During quarantine many people picked up new hobbies or skills to fill those endless hours in their homes. Some took up an instrument, challenge, or even a language. During my time in quarantine, however, I took up cooking! Every day I would make a new recipe and the excitement of getting the ingredients in preparation was something I would look forward to. I love prepping for a meal or cooking the night before because I have hopes of it leading to something great. 

Cooking is a whole body experience. It engages all of your senses. Take, for example, cutting an onion. The sound of the skin as it crunches when you cut. The slimy inner layer that you feel as you peel the outer layers. The tears that begin to blur your vision as the onion’s essence becomes airborne. The flavors it brings out in your dish as you taste it.

Cooking was something that I used as a way to pass time at first but it soon turned into a source of comfort and tranquility.

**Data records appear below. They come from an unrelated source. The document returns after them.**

Definition is_gpt (b : diskPartitionBinding) : bool := db_TableDisposition b == partitionTableGPT.
(** partitions, ambiguous disk identifiers and ambiguous partition identifiers *)
Definition count_step (st : Z * Z * Z) (b : diskPartitionBinding) : Z * Z * Z :=
  let '(partitions, disks, parts) := st in
  if is_gpt b then
    fold_left (λ st p, (st.1.1 + 1, st.1.2, if kb_UUIDStatus p == gptIdentityAmbiguousObserved then st.2 + 1 else st.2)) (db_Partitions b)
      (partitions, if db_TableIDStatus b == gptIdentityAmbiguousObserved then disks + 1 else disks, parts)
  else st.
Definition summarizeGPTIdentityObservation (o : gptIdentitySetObservation) : res discovery_error storageGPTObservationSummary :=
  refuse (gs_CandidateCount o <? 0) || (storageGPTObservationMaxDisks <? gs_CandidateCount o) || (gs_GPTDiskCount o <? 0)
         || (gs_CandidateCount o <? gs_GPTDiskCount o) || is_nil (gs_Bindings o) || negb (slen (gs_Bindings o) =? gs_CandidateCount o) => incomplete ;;
  let '(partitions, disks, parts) := fold_left count_step (elems (gs_Bindings o)) (0, 0, 0) in
  let summary := mkSummary 1 "complete" "manual-gpt-metadata-read-only" (gs_CandidateCount o) (gs_GPTDiskCount o) partitions
    (gs_UnsupportedTableCount o + gs_NoTableCount o) (gs_Coverage o) disks parts (gs_VPDIdentityEvidenceIncomplete o) false false false false false
    (Some storageGPTObservationLimitations) in
  refuse negb (validStorageGPTObservationSummary summary) => incomplete ;;
  Ok summary.
(* ===== verification/MdIdentity.v ===== *)
(** * Arrays and the disks below them: [storage_identity.go]

    [physicalDisksBehind] walks from a member of an array to the disks it stands on,
    [matchMDArrayUUID] looks an identifier up in a complete inventory of arrays, and
    [correlateMDStorageIdentity] binds every array to the disks of its members, or
    refuses.  The set of names on the way down is passed to the recursive calls, as
    the code's deferred deletion leaves it. *)

From S2P Require Import Prelude GoStrings GoPath MountInfo BlockTopology BlockInventory StorageDiscovery TrustedStorage GoFloat MdRaid.

Module MdIdentity.
Import GoPath MountInfo BlockTopology BlockInventory StorageDiscovery TrustedStorage MdRaid.

Inductive identity_error := errMDIdentityInventoryIncomplete | IdentityOutOfFuel.
#[export] Instance identity_error_eq_dec : EqDecision identity_error. Proof. solve_decision. Defined.
Abbreviation incomplete := errMDIdentityInventoryIncomplete.
(* ===== verification/SambaNss.v ===== *)
(** * The private lookup files of Samba: [fileserviceplan/samba_nss.go]

    [renderNativeSambaNSS] prints a passwd file, a group file and a name-service
    profile for a set of accounts.  The files are read back here with the parser
    of [unixidentity] ([Unix.v]). *)

From S2P Require Import Prelude GoStrings Shares NetIP GoPath NfsConfig SmbConfig Accounts Unix.

Module SambaNss.
Import GoPath ServiceAccounts UnixIdentity.
Import SmbConfig (nl, line).

(** the errors of the package [fileserviceplan] *)
Inductive plan_error := ErrInvalidPolicy | ErrNotReady | ErrInvalidEvidence.
#[export] Instance plan_error_eq_dec : EqDecision plan_error. Proof. solve_decision. Defined.

Definition MaxSambaNSSBytes : Z := 32768.
(** the text of some lines, each with its newline *)
Definition text (ls : list string) : string := foldr (λ l s, String.append (line l) s) "" ls.
Definition sambaFilesOnlyNSS : string :=
  text ["passwd: files"; "group: files"; "initgroups: files"; "shadow: files"; "hosts: files"; "networks: files"; "protocols: files"; "services: files"].

Definition fixed_users : list string := ["root:!:0:0:root:/:/sbin/nologin"; "nobody:!:65534:65534:nobody:/:/sbin/nologin"].
Definition fixed_groups : list string := ["root:!:0:"; "nobody:!:65534:"].
(** [%s:!:%d:%d::/:/sbin/nologin] and [%s:!:%d:] *)
Definition passwd_row (a : Account) : string :=
  join_with ":" [acc_Name a; "!"; FormatUint (acc_UID a); FormatUint (acc_GID a); ""; "/"; "/sbin/nologin"].
Definition group_line (a : Account) : string := join_with ":" [acc_Name a; "!"; FormatUint (acc_GID a); ""].

(** [registry.Accounts = slices.Clone(accounts)] on a fresh registry *)
Definition lookup_registry (accounts : slice Account) : Registry :=
  let r := (Registry_New 1000 60000).1 in
  mkRegistry (reg_Format r) (reg_SchemaVersion r) (reg_Revision r) (reg_FirstID r) (reg_LastID r) accounts.
Definition renderNativeSambaNSS (accounts : slice Account) : res plan_error (string * string * string) :=
  let registry := lookup_registry accounts in
  refuse negb (is_ok (Registry_New 1000 60000).2) || negb (is_ok (Registry_Validate registry)) || (MaxLive <? slen accounts) => ErrNotReady ;;
  refuse existsb (λ a, acc_State a == Retired) (elems (reg_Accounts registry)) => ErrNotReady ;;
  let sorted := sort_by acc_Name (elems (reg_Accounts registry)) in
  let passwd := text (fixed_users ++ (passwd_row <$> sorted)) in
  let group := text (fixed_groups ++ (group_line <$> sorted)) in
  refuse MaxSambaNSSBytes <? slength passwd + slength group + slength sambaFilesOnlyNSS => ErrNotReady ;;
  Ok (passwd, group, sambaFilesOnlyNSS).

Definition renderSambaNSS (policy : ShareConfig.Config) (registry : Registry) : res plan_error (string * string * string) :=
  match Registry_BindShares registry policy with
  | Err _ => Err ErrNotReady
  | Ok bound =>
    refuse ShareConfig.MaxUsers <? len (bnd_Accounts bound) => ErrNotReady ;;
    renderNativeSambaNSS (Some (bnd_Accounts bound))
  end.

(** ** What the files say *)

(** accounts a lookup can list *)
Definition listable (accounts : slice Account) : Prop :=
  wf_registry (lookup_registry accounts) ∧ Forall (λ a, acc_State a ≠ Retired) (elems accounts).
Definition user_entry (a : Account) : user := mkUnixUser (acc_Name a) (acc_UID a) (acc_GID a).
Definition group_entry (a : Account) : group := mkUnixGroup (acc_Name a) (acc_GID a) [].
Definition lookup_snapshot (accounts : list Account) : Snapshot :=
  let sorted := sort_by acc_Name accounts in
  mkSnapshot true (mkUnixUser "root" 0 0 :: mkUnixUser "nobody" 65534 65534 :: (user_entry <$> sorted))
    (mkUnixGroup "root" 0 [] :: mkUnixGroup "nobody" 65534 [] :: (group_entry <$> sorted)).
Definition file (data : string) : option reader := Some (mkReader data false).

(** ** Rows *)

(** a character of a row: printable and neither the separator nor a newline *)
Definition row_char (c : Z) : bool := (32 <=? c) && (c <? 127).
Definition field_char (c : Z) : bool := row_char c && negb (c =? 58).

In a time where everything is so unknown, this gave me a way to control my environment. While cooking, all the stress of the day melts away as I turn all my attention towards the meal that I am preparing. During my time at the casa, there have been many opportunities to continue my hobby of cooking. But there was a wrench thrown into the system: COOKING FOR 15 PEOPLE! Cooking for 15 people presents a unique challenge and reward. When I first started cooking for the people in the casa, I was overwhelmed with the sheer volume that it takes to cook for 15 people. My activity that was once a source of relief became a source of more stress, or so I thought. This all changed when I saw the people that I care about enjoy my food. It makes all of the hard work WORTH IT! 

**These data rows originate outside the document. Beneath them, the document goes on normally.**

Record volumes_seen := mkVolumesSeen { vs_ids : gset string; vs_uuids : gset string; vs_mounts : gset Z; vs_devices : gset (Z * Z) }.
Definition volume_step (known : gset string) (seen : volumes_seen) (volume : ObservedVolume) : res plan_error volumes_seen :=
  let device := (ov_DeviceMajor volume, ov_DeviceMinor volume) in
  refuse negb (ov_VolumeID volume ∈? known) || (ov_VolumeID volume ∈? vs_ids seen) || (ov_FilesystemUUID volume ∈? vs_uuids seen)
         || (ov_MountID volume ∈? vs_mounts seen) || (device ∈? vs_devices seen)
         || (ov_MountID volume =? 0) || (ov_DeviceMajor volume =? 0)
         || (ov_MountPath volume != Join ShareConfig.VolumeMountRoot (ov_VolumeID volume))
         || ((ov_Compatibility volume != CompatibilityQualified) && (ov_Compatibility volume != CompatibilityUnqualified)) => ErrInvalidEvidence ;;
  refuse negb (validateLogicalVolume (ov_VolumeID volume) (ov_FilesystemUUID volume)) => ErrInvalidEvidence ;;
  Ok (mkVolumesSeen ({[ov_VolumeID volume]} ∪ vs_ids seen) ({[ov_FilesystemUUID volume]} ∪ vs_uuids seen)
        ({[ov_MountID volume]} ∪ vs_mounts seen) ({[device]} ∪ vs_devices seen)).
(** [validateStorageSnapshot]; of the policy it reads the volumes *)
Definition validateStorageSnapshot (snapshot : StorageSnapshot) (volumes : slice ShareConfig.Volume) : res plan_error unit :=
  refuse negb (st_Complete snapshot) || (st_Generation snapshot =? 0) || is_nil (st_Volumes snapshot)
         || (MaxObservedVolumes <? slen (st_Volumes snapshot)) => ErrNotReady ;;
  let known : gset string := list_to_set (ShareConfig.vol_ID <$> elems volumes) in
  _ ← for_range (λ _, volume_step known) 0 (mkVolumesSeen ∅ ∅ ∅ ∅) (elems (st_Volumes snapshot));
  Ok tt.

(** ** [fingerprintStorageSnapshot] *)

Definition put_volume (v : ObservedVolume) : list Z :=
  put_string (ov_VolumeID v) ++ put_string (ov_FilesystemUUID v) ++ put_string (ov_MountPath v) ++ put_string (ov_Compatibility v)
  ++ put_uint64 (ov_MountID v) ++ put_uint64 (ov_DeviceMajor v) ++ put_uint64 (ov_DeviceMinor v) ++ put_bool (ov_ReadOnly v).
(** the bytes that are hashed *)
Definition storage_bytes (s : StorageSnapshot) : list Z :=
  put_uint64 (st_Generation s) ++ st_OwnerFingerprint s ++ put_bool (st_Complete s)
  ++ put_uint64 (slen (st_Volumes s)) ++ mjoin (put_volume <$> sort_by ov_VolumeID (elems (st_Volumes s))).

(** ** [Build] *)
Definition referencedVolumes (config : FileService.Config) : gset string * gset string :=
  let shares := elems (ShareConfig.cfg_Shares (FileService.fc_Shares config)) in
  let exports := elems (NfsConfig.pol_Exports (FileService.fc_NFS config)) in
  (list_to_set (ShareConfig.share_VolumeID <$> shares) ∪ list_to_set (NfsConfig.ex_VolumeID <$> exports),
   list_to_set (ShareConfig.share_VolumeID <$> filter (λ s, existsb (λ g, ShareConfig.grant_Access g == "rw") (elems (ShareConfig.share_Grants s)) = true) shares)
   ∪ list_to_set (NfsConfig.ex_VolumeID <$> filter (λ e, existsb (λ c, NfsConfig.cl_Access c == "rw") (elems (NfsConfig.ex_Clients e)) = true) exports)).
Definition desiredVolume (config : ShareConfig.Config) (id : string) : option ShareConfig.Volume :=
  List.find (λ v, ShareConfig.vol_ID v == id) (elems (ShareConfig.cfg_Volumes config)).
Definition observed_map (l : list ObservedVolume) : gmap string ObservedVolume := fold_left (λ m v, <[ov_VolumeID v := v]> m) l ∅.
Definition binding_of (v : ObservedVolume) : VolumeBinding :=
  mkBinding (ov_VolumeID v) (ov_FilesystemUUID v) (ov_MountPath v) (ov_MountID v) (ov_DeviceMajor v) (ov_DeviceMinor v) (ov_ReadOnly v).
Definition binding_step (config : ShareConfig.Config) (writes : gset string) (observed : gmap string ObservedVolume)
  (bindings : list VolumeBinding) (id : string) : res plan_error (list VolumeBinding) :=
  match observed !! id with
  | None => Err ErrNotReady
  | Some volume =>
    refuse ov_Compatibility volume != CompatibilityQualified => ErrNotReady ;;
    match desiredVolume config id with
    | None => Err ErrInvalidEvidence
    | Some expected =>
      refuse ov_FilesystemUUID volume != ShareConfig.vol_FilesystemUUID expected => ErrInvalidEvidence ;;
      refuse (id ∈? writes) && ov_ReadOnly volume => ErrNotReady ;;
      Ok (bindings ++ [binding_of volume])
    end
  end.

Definition root_step (volumes : list VolumeBinding) (roots : list NFSExportRoot) (export : NfsConfig.Export) : res plan_error (list NFSExportRoot) :=
  match List.find (λ v, vb_VolumeID v == NfsConfig.ex_VolumeID export) volumes with
  | None => Err ErrInvalidEvidence
  | Some volume =>
    let clients := elems (NfsConfig.ex_Clients export) in
    Ok (roots ++ [mkExportRoot (NfsConfig.ex_ID export) volume (NfsConfig.ex_RelativePath export)
                    (forallb (λ c, NfsConfig.cl_Access c != "rw") clients) (sort_by NfsConfig.cl_Network clients)])
  end.
Definition nfsCandidateRoots (policy : NfsConfig.Policy) (volumes : list VolumeBinding) : res plan_error (list NFSExportRoot) :=
  roots ← for_range (λ _, root_step volumes) 0 [] (elems (NfsConfig.pol_Exports policy));
  Ok (sort_by nr_ID roots).

(** [sambaManagementLookup] *)
Definition management_step (snapshot : IdentitySnapshot) (accounts : list Account) (account : Account) : res plan_error (list Account) :=
  if acc_State account == Retired then Ok accounts
  else refuse negb (acc_UID account ∈? elems (id_UnixUIDs snapshot)) || negb (acc_GID account ∈? elems (id_UnixGIDs snapshot)) => ErrNotReady ;;
       Ok (accounts ++ [account]).
Definition documents (d : string * string * string) : lookupDocuments := mkLookup d.1.1 d.1.2 d.2.
Definition sambaManagementLookup (snapshot : IdentitySnapshot) : lookupDocuments :=
  match for_range (λ _, management_step snapshot) 0 [] (elems (reg_Accounts (id_Registry snapshot))) with
  | Err _ => zero_lookup
  | Ok accounts => match renderNativeSambaNSS (Some accounts) with Err _ => zero_lookup | Ok d => documents d end
  end.

(** the order in which a loop visits the keys of a map *)
Class MapOrder (order : gset string → list string) : Prop := map_order_perm (s : gset string) : order s ≡ₚ elements s.
#[export] Instance elements_order : MapOrder elements.
Proof. intros s. reflexivity. Qed.

Section build.
Context (sha256 : list Z → list Z) (order : gset string → list string).
Definition fingerprintStorageSnapshot (s : StorageSnapshot) : list Z := sha256 (storage_bytes s).
Definition Build (config : FileService.Config) (activeRevision : Z) (identities : IdentitySnapshot) (storage : StorageSnapshot) : res plan_error Plan :=
  refuse negb (FileService.Config_Validate config) => ErrInvalidPolicy ;;
  let shares := FileService.fc_Shares config in
  let nfs := FileService.fc_NFS config in
  match FileService.Build shares nfs with
  | Err _ => Err ErrInvalidPolicy
  | Ok preview =>
    _ ← validateIdentitySnapshot identities;
    _ ← validateStorageSnapshot storage (ShareConfig.cfg_Volumes shares);
    _ ← validateSMBAccounts shares identities;
    lookup ← renderSambaNSS shares (id_Registry identities);
    _ ← validateNFSIdentities nfs identities;
    refuse NfsConfig.pre_RequiresKerberos (FileService.fp_NFS preview) && negb (id_KerberosReady identities) => ErrNotReady ;;
    let managementNSS := sambaManagementLookup identities in
    let '(used, writes) := referencedVolumes config in
    let observed := observed_map (elems (st_Volumes storage)) in
    bindings ← for_range (λ _, binding_step shares writes observed) 0 [] (order used);
    let bindings := sort_by vb_VolumeID bindings in
    nfsRoots ← nfsCandidateRoots nfs bindings;
    Ok (mkPlan 1
          (mkFreshness (FileService.fc_Revision config) activeRevision (id_Generation identities) (id_Fingerprint identities)
             (st_Generation storage) (fingerprintStorageSnapshot storage))
          "candidate-only" false false false bindings (SmbConfig.pv_Sections (FileService.fp_Samba preview)) shares
          (documents lookup) managementNSS (NfsConfig.pre_Table (FileService.fp_NFS preview)) nfsRoots (FileService.fp_Requirements preview))
  end.
End build.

What is so great about the casa is that not only do you share your recipes but you also learn other recipes as well. My casa family introduced to me the beauties of an apple crisp. When you take a recipe, treat it as a baseline, then alter it to your own personal taste, and it becomes your own recipe. Being vegan, I am able to share with the casa that vegan food can be delish, which has been a personal joy. It’s not all grass! I’ve made this particular apple crisp on several occasions and while the apples are great, the star of the show is the crisp itself. I load it almond meal, crushed walnuts, oat, butter, maple syrup, cinnamon and nutmeg. Tell me that does not sound good! I can assure you it’s even better than it sounds. 

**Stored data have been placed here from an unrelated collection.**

(** [Lease.OpenDirectory]: [oe_file] is the descriptor the guard returns, if any *)
Record open_env := mkOpenEnv { oe_before : verify_env; oe_file : option nat; oe_after : verify_env }.
Definition OpenDirectory (l : nat) (e : open_env) (s : sys) : sys * res error nat :=
  match s_leases s !! l with
  | None => (s, Err ErrUnavailable)
  | Some x =>
    if ls_closed x || negb (ls_generation x =? ow_generation (s_owner s)) || negb (l ∈? ow_leases (s_owner s)) then (s, Err ErrUnavailable)
    else if ow_state (s_owner s) != StateMounted
    then (s, Err (if ow_state (s_owner s) == StateReviewRequired then ErrReview else ErrUnavailable))
    else match verifyMountedLocked (oe_before e) s with
    | (s, Err err) => (s, Err err)
    | (s, Ok _) =>
      match oe_file e, verifyMountedLocked (oe_after e) s with
      | None, (s, Ok _) => (s, Err ErrOpen)
      | Some f, (s, Ok _) => (emit (FileOpen l f) (set_lease l (mkLease (ls_owner x) (ls_generation x) (ls_closed x) ({[f]} ∪ ls_files x)) s), Ok f)
      | _, (s, Err _) => (s, Err ErrReview)
      end
    end
  end.
(** [Lease.closeLocked]: [ok] when no descriptor failed to close *)
Definition closeLocked (l : nat) (ok : bool) (s : sys) : sys * res error unit :=
  match s_leases s !! l with
  | None => (s, Ok tt)
  | Some x =>
    if ls_closed x then (s, Ok tt)
    else
      let s := closeFilesLocked l s in
      (with_owner (λ o, set_leases (ow_leases o ∖ {[l]}) o) (set_lease l (mkLease (ls_owner x) (ls_generation x) true ∅) s),
       if (ls_files x == ∅) || ok then Ok tt else Err ErrUnavailable)
  end.

(** ** Invariants of one owner *)
Definition mounted_state (st : State) : bool := match st with StateMounted | StateDraining => true | _ => false end.
Definition pinned_state (st : State) : bool := match st with StateQualified | StateMounted | StateDraining => true | _ => false end.

(** the references of an owner *)
Record linked (s : sys) : Prop := {
  lk_token : ∀ t, ow_qualification (s_owner s) = Some t → ∃ q, s_tokens s !! t = Some q ∧ q_consumed q = true;
  lk_active : ∀ l, l ∈ ow_leases (s_owner s) → ∃ x, s_leases s !! l = Some x ∧ ls_owner x = s_id s ∧ ls_closed x = false;
  lk_inactive : ∀ l x, s_leases s !! l = Some x → ls_owner x = s_id s → l ∉ ow_leases (s_owner s) → ls_closed x = true ∧ ls_files x = ∅ }.
Record sys_ok (s : sys) : Prop := {
  so_linked : linked s;
  so_state : ow_state (s_owner s) ≠ StateDiscovered ∧ ow_state (s_owner s) ≠ StateMounting;
  so_pin : ow_targetPin (s_owner s) = pinned_state (ow_state (s_owner s));
  so_root : ow_root (s_owner s) = mounted_state (ow_state (s_owner s));
  so_token : match ow_state (s_owner s) with
             | StateQualified => ∃ t q, ow_qualification (s_owner s) = Some t ∧ s_tokens s !! t = Some q ∧ q_sourceRoot q = true
                 ∧ validVolumeID (q_volumeID q) = true ∧ q_compatibility q = qualifiedCompatibility ∧ validExpected (q_expected q) = true
             | _ => ow_qualification (s_owner s) = None
             end;
  so_leases : ow_leases (s_owner s) = ∅ ∨ mounted_state (ow_state (s_owner s)) = true ∨ ow_state (s_owner s) = StateReviewRequired;
  so_files : ow_state (s_owner s) = StateReviewRequired → ∀ l x, s_leases s !! l = Some x → ls_owner x = s_id s → ls_files x = ∅;
  so_volume : if mounted_state (ow_state (s_owner s))
              then validVolumeID (ow_volumeID (s_owner s)) = true ∧ ow_compatibility (s_owner s) = qualifiedCompatibility ∧ validExpected (ow_expected (s_owner s)) = true
              else ow_volumeID (s_owner s) = "" ∧ ow_compatibility (s_owner s) = "" }.

(** the calls of the driver *)
Definition is_call (e : event) : bool := match e with MountBind _ | Unmount => true | _ => false end.
Definition calls (l : list event) : list event := filter (λ e, is_call e = true) l.
Lemma calls_app l k : calls (l ++ k) = calls l ++ calls k.
Proof. apply filter_app. Qed.

(** what an operation may do to the stores and to the state, with the calls it makes *)
Definition spends (s s' : sys) (t : nat) : Prop :=
  ∃ q q', s_tokens s !! t = Some q ∧ s_tokens s' !! t = Some q' ∧ q_consumed q' = true
          ∧ (ow_qualification (s_owner s) = Some t ∨ q_consumed q = false).
Definition lifecycle (s s' : sys) (cs : list event) : Prop :=
  match cs with
  | [] => mounted_state (ow_state (s_owner s')) = mounted_state (ow_state (s_owner s)) ∨ ow_state (s_owner s') = StateReviewRequired
  | [MountBind t] => ow_state (s_owner s) = StateQualified ∧ ow_qualification (s_owner s) = Some t ∧ ow_qualification (s_owner s') = None
                     ∧ (ow_state (s_owner s') = StateMounted ∨ ow_state (s_owner s') = StateReviewRequired)
  | [Unmount] => ow_state (s_owner s) = StateDraining ∧ ow_leases (s_owner s) = ∅
                 ∧ (ow_state (s_owner s') = StateUnavailable ∨ ow_state (s_owner s') = StateReviewRequired)
  | _ => False
  end.
Record follows (s s' : sys) : Prop := {
  fo_id : s_id s' = s_id s;
  fo_target : ow_target (s_owner s') = ow_target (s_owner s);
  fo_tokens : ∀ t, s_tokens s' !! t = s_tokens s !! t ∨ spends s s' t;
  fo_holds : ∀ t, ow_qualification (s_owner s') = Some t → ow_qualification (s_owner s) = Some t ∨ ∃ q, s_tokens s !! t = Some q ∧ q_consumed q = false;
  fo_leases : ∀ l, s_leases s' !! l = s_leases s !! l
                   ∨ (∃ x', s_leases s' !! l = Some x' ∧ ls_owner x' = s_id s ∧ (∀ x, s_leases s !! l = Some x → ls_owner x = s_id s));
  fo_calls : ∃ cs, calls (s_trace s') = calls (s_trace s) ++ cs ∧ lifecycle s s' cs;
  fo_review : ow_state (s_owner s) = StateReviewRequired → ow_state (s_owner s') = StateReviewRequired ∧ calls (s_trace s') = calls (s_trace s) }.
Definition good_step (s s' : sys) : Prop := sys_ok s' ∧ follows s s'.
Lemma unchanged_ok s : sys_ok s → good_step s s.
Proof.
  intros H. split; [done|]. split; [done..|by left|by left|by left| |done]. exists []. rewrite app_nil_r. split; [done|]. by left.
Qed.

 Cooking is a cultural experience as well.  When you enter into a new culture’s food, it is as though you’ve entered a new realm. You have to get all new seasonings, produce, ingredients and sometimes even cooking tools. A culture’s food tells you a lot about the country and area. It is a form of cultural identity. It informs you of the produce that were able to be grown in that area, the diets of the people, and also the overall health of the people there. Being in a multicultural Casa community, we’ve experienced food from all over the world including Argentinian pancakes, Greek falafel, Irish shepherd’s pie and Guyanese curry chickpea a roti. These foods allow us to embrace our cultures and heritage in such a large house where it can get lost in the sauce. Food brings this house together, creating a space for us to express our creativity and a way for us to bond over the table. For that I am so grateful to God as I wouldn’t have it any other way.

(Matthew 25:40) “And the king will say to them in reply, ‘Amen, I say to you, whatever you did for one of these least brothers of mine, you did for me.’” This speaks to me and my call to service because it encourages all of us to see one another as children of God. It reminds us that we are all deserving of basic human rights and dignity.